In silico evaluation of the potential allergenicity of a fungal biomass from Rhizomucor pusillus for use as a novel food ingredient.

The world's hunger for novel food ingredients drives the development of safe, sustainable, and nutritious novel food products. For foods containing novel proteins, potential allergenicity of the proteins is a key safety consideration. One such product is a fungal biomass obtained from the fermentation of Rhizomucor pusillus. The annotated whole genome sequence of this strain was subjected to sequence homology searches against the AllergenOnline database (sliding 80-amino acid windows and full sequence searches). In a stepwise manner, proteins were designated as potentially allergenic and were further compared to proteins from commonly consumed foods and from humans. From the sliding 80-mer searches, 356 proteins met the conservative >35% Codex Alimentarius threshold, 72 of which shared ≥50% identity over the full sequence. Although matches were identified between R. pusillus proteins and proteins from allergenic food sources, the matches were limited to minor allergens from these sources, and they shared a greater degree of sequence homology with those from commonly consumed foods and human proteins. Based on the in silico analysis and a literature review for the source organism, the risk of allergenic cross-reactivity of R. pusillus is low.

In silico and in vitro safety assessment of a fungal biomass from Rhizomucor pusillus for use as a novel food ingredient.
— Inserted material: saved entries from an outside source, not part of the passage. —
(** The straight streams of a rendered configuration. *)
Lemma rendered_straight (config : Config) (props : FlowParticles.Props) :
  In props (Models.rendered config) ->
  FlowParticles.isSpiral props = false ->
  FlowParticles.speed props = speed config
  /\ FlowParticles.length props = Some (App.length config)
  /\ FlowParticles.count props = 12%nat.
Proof.
  unfold Models.rendered, Models.particles. intros Hin Hs.
  destruct (model config).
  - destruct Hin as [<-|[]]. repeat split.
  - apply in_map_iff in Hin. destruct Hin as (i & <- & _). repeat split.
  - apply in_map_iff in Hin. destruct Hin as (i & <- & _). repeat split.
  - destruct Hin as [<-|[]]. repeat split.
  - destruct Hin as [<-|[<-|[]]]; discriminate.
Qed.

Lemma length_positions_ok (len : float) :
  In len length_positions ->
  PrimFloat.is_finite len = true /\ (0 <=? len) = true
  /\ Forall (FlowParticles.in_pipe len)
       (map (fun i => {| FlowParticles.x := 0;
                         FlowParticles.y :=
                           (JS.of_index i / JS.of_index 12) * len - len / 2;
                         FlowParticles.z := 0 |}) (seq 0 12)).
Proof.
  intros Hin.
  assert (G : forallb (fun len =>
                PrimFloat.is_finite len && (0 <=? len)
                && forallb (fun i =>
                     let y := (JS.of_index i / JS.of_index 12) * len - len / 2
                     in ((- len) / 2 <=? y) && (y <=? len / 2)) (seq 0 12))
              length_positions = true) by (vm_compute; reflexivity).
  rewrite forallb_forall in G. specialize (G len Hin).
  apply andb_prop in G. destruct G as [G G3].
  apply andb_prop in G. destruct G as [G1 G2].
  split; [exact G1|]. split; [exact G2|].
  apply Forall_forall. intros p Hp. apply in_map_iff in Hp.
  destruct Hp as (i & <- & Hi).
  rewrite forallb_forall in G3. specialize (G3 i Hi). cbv zeta in G3.
  apply andb_prop in G3. exact G3.
Qed.

Lemma flow_positions_speed (config : Config) :
  In (flow config) flow_positions ->
  PrimFloat.is_finite (speed config) = true /\ (0 <=? speed config) = true.
Proof.
  intros Hin. unfold speed.
  assert (G : forallb (fun fl =>
                PrimFloat.is_finite (fl / 500 + 0.02)
                && (0 <=? fl / 500 + 0.02)) flow_positions = true)
    by (vm_compute; reflexivity).
  rewrite forallb_forall in G. specialize (G _ Hin).
  apply andb_prop in G. exact G.
Qed.

(** X9. On every slider configuration, each straight stream the page
    renders (Double Pipe, Shell and Tube, Plate, Finned) has 12 particles,
    and after any number of frames all 12 are still between the two ends
    of the component: no particle ever leaves it. *)
Theorem particles_stay_in_pipe
        (config : Config) (props : FlowParticles.Props)
        (times : list float) :
  In (App.length config) length_positions ->
  In (flow config) flow_positions ->
  In props (Models.rendered config) ->
  FlowParticles.isSpiral props = false ->
  Forall (FlowParticles.in_pipe (App.length config)) (after props times)
  /\ List.length (after props times) = 12%nat.
Proof.
  intros HL Hf Hin Hs.
  destruct (rendered_straight config props Hin Hs) as (Es & El & Ec).
  destruct (length_positions_ok _ HL) as (FL & H0 & Hinit).
  destruct (flow_positions_speed config Hf) as [Fs Hs0].
  rewrite <- Es in Fs, Hs0.
  assert (Hc : Forall (FlowParticles.in_pipe (App.length config))
                      (FlowParticles.children props)).
  { unfold FlowParticles.children, FlowParticles.initial.
    rewrite Hs, El, Ec. exact Hinit. }
  destruct (frames_in_pipe props (App.length config) times
              (FlowParticles.children props) Hs El FL H0 Fs Hs0 Hc)
    as [A B].
  split; [exact A|]. unfold FlowParticles.after. rewrite B.
  unfold FlowParticles.children. rewrite length_map, length_seq. exact Ec.
Qed.

Lemma frame_length (props : FlowParticles.Props) (t : float)
      (group : list FlowParticles.Position) :
  List.length (frame props t group) = List.length group.
Proof.
  unfold FlowParticles.frame.
  rewrite length_map, length_combine, length_seq. apply Nat.min_id.
Qed.

Lemma after_length (props : FlowParticles.Props) (times : list float) :
  List.length (after props times) = FlowParticles.count props.
Proof.
  unfold FlowParticles.after.
  assert (H : forall group,
             List.length (fold_left (fun g t => frame props t g) times group)
             = List.length group).
  { induction times as [|t times IH]; intros group; [reflexivity|].
    cbn [fold_left]. rewrite IH. apply frame_length. }
  rewrite H. unfold FlowParticles.children.
  rewrite length_map, length_seq. reflexivity.
Qed.

Lemma map_fst_combine_seq (A : Type) (l : list A) (start : nat) :
  map fst (combine (seq start (List.length l)) l) = seq start (List.length l).
Proof.
  revert start. induction l as [|a l IH]; intros start; [reflexivity|].
  cbn [List.length seq combine map fst]. rewrite IH. reflexivity.
Qed.

(** X14. A spiral stream follows the clock alone: after any frames, the
    last at clock reading [t], particle [i] of the [count] particles is at
    height 0 on the point of angle [t * speed * 2 + i * (2 PI / count)],
    wherever the earlier frames had put it. *)
Theorem spiral_follows_clock
        (props : FlowParticles.Props) (times : list float) (t : float) :
  FlowParticles.isSpiral props = true ->
  after props (times ++ [t])
  = map (fun i =>
           let a := (t * FlowParticles.speed props * 2)
                    + (JS.of_index i
                       * (FlowParticles.Math_PI * 2
                          / JS.of_index (FlowParticles.count props))) in
           {| FlowParticles.x := Math_cos a * FlowParticles.spiralRadius props;
              FlowParticles.y := 0;
              FlowParticles.z := Math_sin a * FlowParticles.spiralRadius props |})
        (seq 0 (FlowParticles.count props)).
Proof.
  intros Hs. unfold FlowParticles.after. rewrite fold_left_app.
  cbn [fold_left]. fold (after props times).
  unfold FlowParticles.frame.
  replace (seq 0 (FlowParticles.count props))
    with (map fst (combine (seq 0 (List.length (after props times)))
                           (after props times)))
    by (rewrite map_fst_combine_seq, after_length; reflexivity).
  rewrite map_map. apply map_ext. intros [i child]. cbn [fst snd].
  unfold FlowParticles.move. rewrite Hs. reflexivity.
Qed.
To address the growing world population and reduce the impact of environmental changes on the global food supply, ingredients are being produced using microorganisms to yield sustainable and innovative products. Food ingredients manufactured using modern biotechnology must be produced by non-toxigenic and nonpathogenic production organisms that do not harbor antimicrobial resistance (AMR). Several fungal species represent attractive targets as sources of alternative food products. One such product is a fungal biomass obtained from the fermentation of Rhizomucor pusillus strain CBS 143028. The whole genome sequence of this strain was annotated and subjected to sequence homology searches and in silico phenotype prediction tools to identify genetic elements encoding for protein toxins active via oral consumption, virulence factors associated with pathogenicity, and determinants of AMR. The in silico investigation revealed no genetic elements sharing significant sequence homology with putative virulence factors, protein toxins, or AMR determinants, including the absence of mucoricin, an essential toxin in the pathogenesis of mucormycosis. These in silico findings were corroborated in vitro based on the absence of clinically relevant mycotoxin or antibacterial secondary metabolites. Consequently, it is unlikely that R. pusillis strain CBS 143028 would pose a safety concern for use in food for human consumption.